Your instructions → From the records below, print exactly the lines starting at the one containing "listed before [eip]" and ending at the one containing "(_eips c = pre →", ends included, and nothing else.

Input →
*****

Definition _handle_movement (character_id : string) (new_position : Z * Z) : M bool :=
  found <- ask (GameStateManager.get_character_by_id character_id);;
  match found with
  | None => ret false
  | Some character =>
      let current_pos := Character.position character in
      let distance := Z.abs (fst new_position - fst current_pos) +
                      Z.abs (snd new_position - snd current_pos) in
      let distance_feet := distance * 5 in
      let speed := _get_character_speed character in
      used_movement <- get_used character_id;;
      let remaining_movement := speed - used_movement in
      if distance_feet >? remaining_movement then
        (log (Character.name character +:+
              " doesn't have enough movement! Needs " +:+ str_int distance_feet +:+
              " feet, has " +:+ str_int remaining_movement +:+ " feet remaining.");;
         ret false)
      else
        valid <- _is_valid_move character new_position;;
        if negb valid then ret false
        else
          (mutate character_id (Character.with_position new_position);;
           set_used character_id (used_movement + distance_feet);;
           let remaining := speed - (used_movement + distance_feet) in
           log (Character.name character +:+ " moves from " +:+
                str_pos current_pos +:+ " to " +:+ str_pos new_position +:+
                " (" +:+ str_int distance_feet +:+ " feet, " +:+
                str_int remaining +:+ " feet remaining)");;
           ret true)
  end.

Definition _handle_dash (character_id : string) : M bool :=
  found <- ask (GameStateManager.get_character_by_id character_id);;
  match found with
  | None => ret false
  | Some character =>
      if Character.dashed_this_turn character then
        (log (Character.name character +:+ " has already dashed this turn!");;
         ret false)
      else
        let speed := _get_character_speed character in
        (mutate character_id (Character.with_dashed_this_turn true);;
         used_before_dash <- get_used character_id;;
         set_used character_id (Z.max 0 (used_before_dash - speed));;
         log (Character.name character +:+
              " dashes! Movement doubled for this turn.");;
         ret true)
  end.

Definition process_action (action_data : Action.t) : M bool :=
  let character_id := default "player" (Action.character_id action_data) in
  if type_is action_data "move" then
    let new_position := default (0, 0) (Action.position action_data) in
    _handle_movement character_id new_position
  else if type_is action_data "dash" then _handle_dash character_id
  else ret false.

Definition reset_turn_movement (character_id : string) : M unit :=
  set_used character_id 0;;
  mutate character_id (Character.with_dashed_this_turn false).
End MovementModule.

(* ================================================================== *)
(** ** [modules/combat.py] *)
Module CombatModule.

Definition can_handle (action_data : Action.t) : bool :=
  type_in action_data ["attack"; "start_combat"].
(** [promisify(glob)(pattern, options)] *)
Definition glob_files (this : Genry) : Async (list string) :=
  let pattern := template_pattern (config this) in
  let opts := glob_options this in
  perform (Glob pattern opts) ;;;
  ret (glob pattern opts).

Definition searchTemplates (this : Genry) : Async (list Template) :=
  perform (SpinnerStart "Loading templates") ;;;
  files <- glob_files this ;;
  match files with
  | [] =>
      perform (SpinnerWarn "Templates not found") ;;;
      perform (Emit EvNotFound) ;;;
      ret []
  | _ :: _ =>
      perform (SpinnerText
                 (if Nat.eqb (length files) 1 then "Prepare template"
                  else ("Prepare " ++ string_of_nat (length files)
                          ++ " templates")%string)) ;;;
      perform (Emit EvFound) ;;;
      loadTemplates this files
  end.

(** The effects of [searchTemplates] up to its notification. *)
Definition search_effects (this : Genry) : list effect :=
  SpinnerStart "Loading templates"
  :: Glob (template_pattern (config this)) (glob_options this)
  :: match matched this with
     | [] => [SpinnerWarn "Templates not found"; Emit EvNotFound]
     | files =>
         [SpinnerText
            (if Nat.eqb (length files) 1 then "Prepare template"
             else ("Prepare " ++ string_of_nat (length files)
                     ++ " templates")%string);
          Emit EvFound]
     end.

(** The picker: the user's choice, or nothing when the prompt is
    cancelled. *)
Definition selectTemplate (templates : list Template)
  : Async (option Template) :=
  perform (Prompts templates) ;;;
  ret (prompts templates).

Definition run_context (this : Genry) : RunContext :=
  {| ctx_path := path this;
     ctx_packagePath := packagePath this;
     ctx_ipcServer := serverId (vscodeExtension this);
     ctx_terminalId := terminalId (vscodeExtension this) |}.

*****

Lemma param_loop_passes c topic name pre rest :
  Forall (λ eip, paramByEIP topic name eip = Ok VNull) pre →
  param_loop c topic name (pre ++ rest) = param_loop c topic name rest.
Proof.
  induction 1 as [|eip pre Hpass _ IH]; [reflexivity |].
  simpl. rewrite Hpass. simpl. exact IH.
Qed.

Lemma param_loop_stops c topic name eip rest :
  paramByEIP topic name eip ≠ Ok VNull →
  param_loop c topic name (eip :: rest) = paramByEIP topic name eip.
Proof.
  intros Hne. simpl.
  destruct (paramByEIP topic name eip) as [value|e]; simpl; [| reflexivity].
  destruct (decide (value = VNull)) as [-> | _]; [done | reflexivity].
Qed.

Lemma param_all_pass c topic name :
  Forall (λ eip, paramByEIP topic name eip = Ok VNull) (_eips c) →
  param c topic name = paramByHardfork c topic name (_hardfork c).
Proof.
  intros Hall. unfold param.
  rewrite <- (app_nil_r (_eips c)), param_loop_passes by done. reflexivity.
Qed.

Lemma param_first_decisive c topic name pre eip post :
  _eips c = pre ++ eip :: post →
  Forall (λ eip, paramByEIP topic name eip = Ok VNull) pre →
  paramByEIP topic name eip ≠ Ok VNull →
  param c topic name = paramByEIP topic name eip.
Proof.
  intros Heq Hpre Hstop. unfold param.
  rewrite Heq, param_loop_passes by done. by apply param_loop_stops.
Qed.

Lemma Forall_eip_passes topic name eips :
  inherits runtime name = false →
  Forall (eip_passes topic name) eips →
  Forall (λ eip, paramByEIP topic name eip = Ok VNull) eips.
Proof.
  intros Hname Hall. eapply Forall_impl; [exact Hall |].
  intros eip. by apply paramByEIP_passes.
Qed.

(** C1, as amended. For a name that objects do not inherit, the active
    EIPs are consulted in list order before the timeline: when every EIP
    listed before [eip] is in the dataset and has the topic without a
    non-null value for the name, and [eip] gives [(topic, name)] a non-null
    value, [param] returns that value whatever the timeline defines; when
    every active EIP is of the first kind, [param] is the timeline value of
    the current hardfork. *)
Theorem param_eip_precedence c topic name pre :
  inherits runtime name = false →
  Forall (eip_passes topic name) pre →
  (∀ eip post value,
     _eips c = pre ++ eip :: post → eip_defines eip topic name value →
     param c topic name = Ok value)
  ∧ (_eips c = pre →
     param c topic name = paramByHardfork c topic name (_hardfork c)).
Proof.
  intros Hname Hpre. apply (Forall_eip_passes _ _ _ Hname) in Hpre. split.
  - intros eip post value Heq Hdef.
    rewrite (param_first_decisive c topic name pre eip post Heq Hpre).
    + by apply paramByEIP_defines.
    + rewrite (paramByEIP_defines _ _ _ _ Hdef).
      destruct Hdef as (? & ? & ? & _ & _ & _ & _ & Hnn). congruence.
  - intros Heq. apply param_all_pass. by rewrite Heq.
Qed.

*****

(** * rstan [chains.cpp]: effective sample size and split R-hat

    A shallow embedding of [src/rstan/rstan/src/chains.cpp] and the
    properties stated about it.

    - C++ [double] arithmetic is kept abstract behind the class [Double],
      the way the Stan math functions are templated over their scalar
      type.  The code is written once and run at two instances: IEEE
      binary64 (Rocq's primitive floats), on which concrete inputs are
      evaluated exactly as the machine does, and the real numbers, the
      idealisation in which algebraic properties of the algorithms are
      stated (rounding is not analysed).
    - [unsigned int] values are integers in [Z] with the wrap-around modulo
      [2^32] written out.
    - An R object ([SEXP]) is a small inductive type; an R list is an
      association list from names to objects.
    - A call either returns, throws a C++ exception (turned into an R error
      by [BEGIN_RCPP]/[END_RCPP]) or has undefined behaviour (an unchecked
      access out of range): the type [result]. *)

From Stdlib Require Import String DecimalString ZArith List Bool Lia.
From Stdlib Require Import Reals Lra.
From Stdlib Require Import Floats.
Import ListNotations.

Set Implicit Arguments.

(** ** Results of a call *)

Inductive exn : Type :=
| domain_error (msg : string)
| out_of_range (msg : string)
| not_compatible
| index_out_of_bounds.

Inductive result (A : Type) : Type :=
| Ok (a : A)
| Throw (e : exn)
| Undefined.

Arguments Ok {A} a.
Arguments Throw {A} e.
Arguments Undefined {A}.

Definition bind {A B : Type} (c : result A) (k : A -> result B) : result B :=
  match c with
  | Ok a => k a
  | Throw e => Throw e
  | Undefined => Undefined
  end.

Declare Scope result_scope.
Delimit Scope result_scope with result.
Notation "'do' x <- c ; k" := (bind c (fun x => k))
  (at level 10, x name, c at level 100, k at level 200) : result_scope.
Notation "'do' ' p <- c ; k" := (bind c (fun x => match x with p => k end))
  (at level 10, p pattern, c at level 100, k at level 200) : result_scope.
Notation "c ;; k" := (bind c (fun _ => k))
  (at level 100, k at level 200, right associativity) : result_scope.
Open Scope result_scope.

*****

Response to the exercise →
    listed before [eip] is in the dataset and has the topic without a
    non-null value for the name, and [eip] gives [(topic, name)] a non-null
    value, [param] returns that value whatever the timeline defines; when
    every active EIP is of the first kind, [param] is the timeline value of
    the current hardfork. *)
Theorem param_eip_precedence c topic name pre :
  inherits runtime name = false →
  Forall (eip_passes topic name) pre →
  (∀ eip post value,
     _eips c = pre ++ eip :: post → eip_defines eip topic name value →
     param c topic name = Ok value)
  ∧ (_eips c = pre →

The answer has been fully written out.